Search the listing below for the line containing "intros O He.". From there through the line containing "Definition strftime_ymd (d", transcribe every line exactly, both ends included.

• STORED DATA:
- Opening Delimiter -

Lemma classify_zone_monotone_witness :
  bands_of DEFAULT_ZONE_THRESHOLDS = Some (Bands 75 93 100) /\ 70 <= 101 /\
  exists zp zq, classify_zone (Fin 70) "step" "active" DEFAULT_ZONE_THRESHOLDS = Ok (zone_name zp) /\
    classify_zone (Fin 101) "step" "active" DEFAULT_ZONE_THRESHOLDS = Ok (zone_name zq) /\
    (zone_rank zp <= zone_rank zq)%nat.
Proof.
  split; [reflexivity |]. split; [unfold Qle; simpl; lia |].
  apply (classify_zone_monotone 70 101 "step" "active" DEFAULT_ZONE_THRESHOLDS (Bands 75 93 100));
    [reflexivity | unfold Qle; simpl; lia].
Defined.

(** A NaN percentage (from [(inf + -inf) / 2], say) is not below any
    bound: an active step falls through every test to vo2. *)
Lemma classify_zone_nan bt ic th b :
  bands_of th = Some b -> easy_override bt ic = false -> classify_zone NaN bt ic th = Ok "vo2".
Proof.
  intros (H1 & H2 & H3)%bands_of_some O. rewrite classify_zone_active by exact O.
  unfold zone_of_pct, threshold_le, threshold_num in *.
  destruct (getitem th "easy_max") as [a|], (getitem th "lt1_max") as [c|], (getitem th "lt2_max") as [f|];
    try discriminate; cbn [res_bind].
  destruct (num_value a) as [[]|], (num_value c) as [[]|], (num_value f) as [[]|]; try discriminate; reflexivity.
Qed.

(** The block type and the intensity class are compared without
    regard to letter case or surrounding whitespace: labels equal up to
    case give the same zone, or the same exception. *)
Theorem classify_zone_case_insensitive pct bt bt' ic ic' th :
  lower bt = lower bt' -> lower ic = lower ic' ->
  classify_zone pct bt ic th = classify_zone pct bt' ic' th.
Proof.
  intros Hb Hi. unfold classify_zone.
  now rewrite <- !strip_lower, Hb, Hi.
Qed.

Lemma classify_zone_case_insensitive_witness :
  lower " RampUp" = lower " rampup" /\ lower "Active" = lower "active" /\
  classify_zone (Fin 120) " RampUp" "Active" DEFAULT_ZONE_THRESHOLDS =
  classify_zone (Fin 120) " rampup" "active" DEFAULT_ZONE_THRESHOLDS.
Proof.
  split; [reflexivity | split; [reflexivity |]].
  apply classify_zone_case_insensitive; reflexivity.
Defined.

(** A step that is not forced to easy reads [thresholds["easy_max"]]
    first: when that key is missing ([KeyError]) or holds a value that
    does not compare with a float, such as the string a configuration
    file may give ([TypeError]), [classify_zone] raises that exception. *)
Theorem classify_zone_easy_max_error pct bt ic th e :
  easy_override bt ic = false ->
  (let* t := getitem th "easy_max" in num_value t) = Raise e ->
  classify_zone pct bt ic th = Raise e.
Proof.
  intros O He. rewrite classify_zone_active by exact O.
  unfold zone_of_pct, threshold_le.
  destruct (getitem th "easy_max") as [t|]; cbn [res_bind] in *; [now rewrite He | congruence].
Qed.

Lemma classify_zone_easy_max_error_witness :
  classify_zone (Fin 80) "step" "active"
    (PDict [("easy_max", PStr "75"); ("lt1_max", PInt 93); ("lt2_max", PInt 100)]) = Raise TypeError.
Proof. apply classify_zone_easy_max_error; reflexivity. Defined.
(** [_toml_literal] escapes only backslash and double quote: a string
    with a newline is written inside a basic string as it is, and a TOML
    reader rejects the line, so [load_config] of the saved file raises
    [ConfigError]. *)
Example toml_newline_rejected :
  toml_literal (PStr (String "a" (String "010" "b"))) = Ok (String dquote (String "a" (String "010" (String "b" (String dquote EmptyString))))) /\
  toml_basic_string (String dquote (String "a" (String "010" (String "b" (String dquote EmptyString))))) = None /\
  load_config "/home/u" true true false (fun _ => None) = Raise ConfigError.
Proof. repeat split; reflexivity. Qed.

(** [_dict_to_toml] writes keys bare: a key with a space (or a dot) gives a
    line that a TOML reader rejects (or reads as a dotted key). *)
Example dict_to_toml_bare_key :
  dict_to_toml [("auth", PDict [("op vault", PStr "x")])] None =
    Ok ("[auth]" ++ newline ++ "op vault = " ++ String dquote (String "x" (String dquote EmptyString))).
Proof. reflexivity. Qed.
(** [d.strftime("%Y-%m-%d")] *)
Definition strftime_ymd (d : date) : string :=
  pad4 (year d) ++ "-" ++ pad2 (month d) ++ "-" ++ pad2 (day d).

(** [d.strftime("%Y-%m")] *)
Definition strftime_ym (d : date) : string := pad4 (year d) ++ "-" ++ pad2 (month d).

(** [f"{iso[0]}-W{iso[1]:02d}"] *)
Definition iso_week_key (d : date) : string :=
  let '(y, w) := isocalendar d in string_of_Z y ++ "-W" ++ pad2 w.

(** [date < date] and [date <= date]: CPython compares dates as
    [(year, month, day)] tuples. *)
Definition date_ltb (a b : date) : bool :=
  (year a <? year b) ||
  ((year a =? year b) && ((month a <? month b) || ((month a =? month b) && (day a <? day b)))).

Definition date_leb (a b : date) : bool := negb (date_ltb b a).

(** [min(a, b)] returns [a] unless [b < a]. *)
Definition date_min (a b : date) : date := if date_ltb b a then b else a.

(** ** The proleptic Gregorian calendar

    [toordinal] and [fromordinal] are inverse on the dates of years
    1..9999.  The proof checks the first 400-year cycle (146097 days)
    by evaluation and carries it to the others, since shifting a date by
    400 years shifts its ordinal by 146097. *)

Definition calendar_ok (d : date) : bool :=
  (1 <=? month d) && (month d <=? 12) && (1 <=? day d) && (day d <=? days_in_month (year d) (month d)).

Definition shift_years (k : Z) (d : date) : date := Date (year d + k) (month d) (day d).

Definition ord_ok (n : Z) : bool :=
  let d := fromordinal n in (toordinal d =? n) && calendar_ok d && (1 <=? year d).

Fixpoint cycle_ok (fuel : nat) (n : Z) : bool :=
  match fuel with O => true | S f => ord_ok n && cycle_ok f (n + 1) end.

Ltac month_cases m :=
  assert (m = 1 \/ m = 2 \/ m = 3 \/ m = 4 \/ m = 5 \/ m = 6 \/ m = 7 \/ m = 8 \/
          m = 9 \/ m = 10 \/ m = 11 \/ m = 12) as [|[|[|[|[|[|[|[|[|[|[|]]]]]]]]]]] by lia; subst m.

Lemma is_leap_shift y q : is_leap (y + 400 * q) = is_leap y.
Proof.
  unfold is_leap.
  replace (y + 400 * q) with (y + (100 * q) * 4) by ring. rewrite Z.mod_add by lia.
  replace (y + 100 * q * 4) with (y + (4 * q) * 100) by ring. rewrite Z.mod_add by lia.
  replace (y + 4 * q * 100) with (y + q * 400) by ring. rewrite Z.mod_add by lia.
  reflexivity.
Qed.

Lemma days_before_year_shift y q : days_before_year (y + 400 * q) = days_before_year y + 146097 * q.
Proof.
  unfold days_before_year.
  replace (y + 400 * q - 1) with ((y - 1) + (100 * q) * 4) by ring. rewrite Z.div_add by lia.
  replace (y - 1 + 100 * q * 4) with ((y - 1) + (4 * q) * 100) by ring. rewrite Z.div_add by lia.
  replace (y - 1 + 4 * q * 100) with ((y - 1) + q * 400) by ring. rewrite Z.div_add by lia.
  ring.
Qed.

Lemma days_before_year_succ y :
  days_before_year (y + 1) = days_before_year y + (if is_leap y then 366 else 365).
Proof.
  unfold days_before_year, is_leap.
  destruct (y mod 4 =? 0) eqn:E4, (y mod 100 =? 0) eqn:E100, (y mod 400 =? 0) eqn:E400;
    simpl; rewrite ?Z.eqb_eq, ?Z.eqb_neq in *; Z.to_euclidean_division_equations; lia.
Qed.

Lemma days_before_year_mono y y' : y <= y' -> days_before_year y <= days_before_year y'.
Proof. unfold days_before_year. intros. Z.to_euclidean_division_equations. lia. Qed.

Lemma toordinal_shift d q : toordinal (shift_years (400 * q) d) = toordinal d + 146097 * q.
Proof.
  destruct d as [y m dd]. unfold toordinal, shift_years, days_before_month; simpl.
  rewrite days_before_year_shift, is_leap_shift. ring.
Qed.

Lemma calendar_ok_shift d q : calendar_ok (shift_years (400 * q) d) = calendar_ok d.
Proof. destruct d. unfold calendar_ok, shift_years, days_in_month; simpl. now rewrite is_leap_shift. Qed.

(** [_ord2ymd] first splits off whole 400-year cycles. *)
Lemma fromordinal_cycle n0 :
  fromordinal n0 = shift_years (400 * ((n0 - 1) / 146097)) (fromordinal ((n0 - 1) mod 146097 + 1)).
Proof.
  assert (Hr : 0 <= (n0 - 1) mod 146097 < 146097) by (apply Z.mod_pos_bound; lia).
  unfold fromordinal.
  replace ((n0 - 1) mod 146097 + 1 - 1) with ((n0 - 1) mod 146097) by ring.
  cbv zeta.
  rewrite (Z.div_small ((n0 - 1) mod 146097) 146097), (Z.mod_small ((n0 - 1) mod 146097) 146097) by lia.
  repeat match goal with |- context [if ?c then _ else _] => destruct c end;
    unfold shift_years; simpl; f_equal; lia.
Qed.

Lemma cycle_ok_spec fuel n :
  cycle_ok fuel n = true -> forall k, n <= k < n + Z.of_nat fuel -> ord_ok k = true.
Proof.
  revert n. induction fuel as [|f IH]; simpl; intros n H k Hk; [lia|].
  apply andb_true_iff in H as [H1 H2].
  destruct (Z.eq_dec k n) as [->|]; [exact H1|].
  apply (IH (n + 1)); [exact H2|lia].
Qed.

(** The first 400 years, day by day. *)
Lemma first_cycle : cycle_ok (Z.to_nat 146097) 1 = true.
Proof. vm_compute. reflexivity. Qed.

Lemma days_in_month_bounds y m : 1 <= m <= 12 ->
  0 <= days_before_month y m /\
  days_before_month y m + days_in_month y m <= if is_leap y then 366 else 365.
Proof. intros. month_cases m; unfold days_before_month, days_in_month; simpl; destruct (is_leap y); lia. Qed.

Lemma days_before_month_lt y m m' : 1 <= m < m' -> m' <= 12 ->
  days_before_month y m + days_in_month y m <= days_before_month y m'.
Proof.
  intros. month_cases m'; month_cases m; try lia;
    unfold days_before_month, days_in_month; simpl; destruct (is_leap y); lia.
Qed.

Lemma calendar_okP d : calendar_ok d = true <->
  1 <= month d <= 12 /\ 1 <= day d <= days_in_month (year d) (month d).
Proof. unfold calendar_ok. rewrite !andb_true_iff, !Z.leb_le. tauto. Qed.

Lemma valid_date_calendar d : valid_date d = true <->
  1 <= year d <= 9999 /\ calendar_ok d = true.
Proof. unfold valid_date. rewrite calendar_okP, !andb_true_iff, !Z.leb_le. tauto. Qed.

- Closing Delimiter -

• ANSWER BOX:
  intros O He. rewrite classify_zone_active by exact O.
  unfold zone_of_pct, threshold_le.
  destruct (getitem th "easy_max") as [t|]; cbn [res_bind] in *; [now rewrite He | congruence].
Qed.

Lemma classify_zone_easy_max_error_witness :
  classify_zone (Fin 80) "step" "active"
    (PDict [("easy_max", PStr "75"); ("lt1_max", PInt 93); ("lt2_max", PInt 100)]) = Raise TypeError.
Proof. apply classify_zone_easy_max_error; reflexivity. Defined.
(** [_toml_literal] escapes only backslash and double quote: a string
    with a newline is written inside a basic string as it is, and a TOML
    reader rejects the line, so [load_config] of the saved file raises
    [ConfigError]. *)
Example toml_newline_rejected :
  toml_literal (PStr (String "a" (String "010" "b"))) = Ok (String dquote (String "a" (String "010" (String "b" (String dquote EmptyString))))) /\
  toml_basic_string (String dquote (String "a" (String "010" (String "b" (String dquote EmptyString))))) = None /\
  load_config "/home/u" true true false (fun _ => None) = Raise ConfigError.
Proof. repeat split; reflexivity. Qed.

(** [_dict_to_toml] writes keys bare: a key with a space (or a dot) gives a
    line that a TOML reader rejects (or reads as a dotted key). *)
Example dict_to_toml_bare_key :
  dict_to_toml [("auth", PDict [("op vault", PStr "x")])] None =
    Ok ("[auth]" ++ newline ++ "op vault = " ++ String dquote (String "x" (String dquote EmptyString))).
Proof. reflexivity. Qed.
(** [d.strftime("%Y-%m-%d")] *)
Definition strftime_ymd (d : date) : string :=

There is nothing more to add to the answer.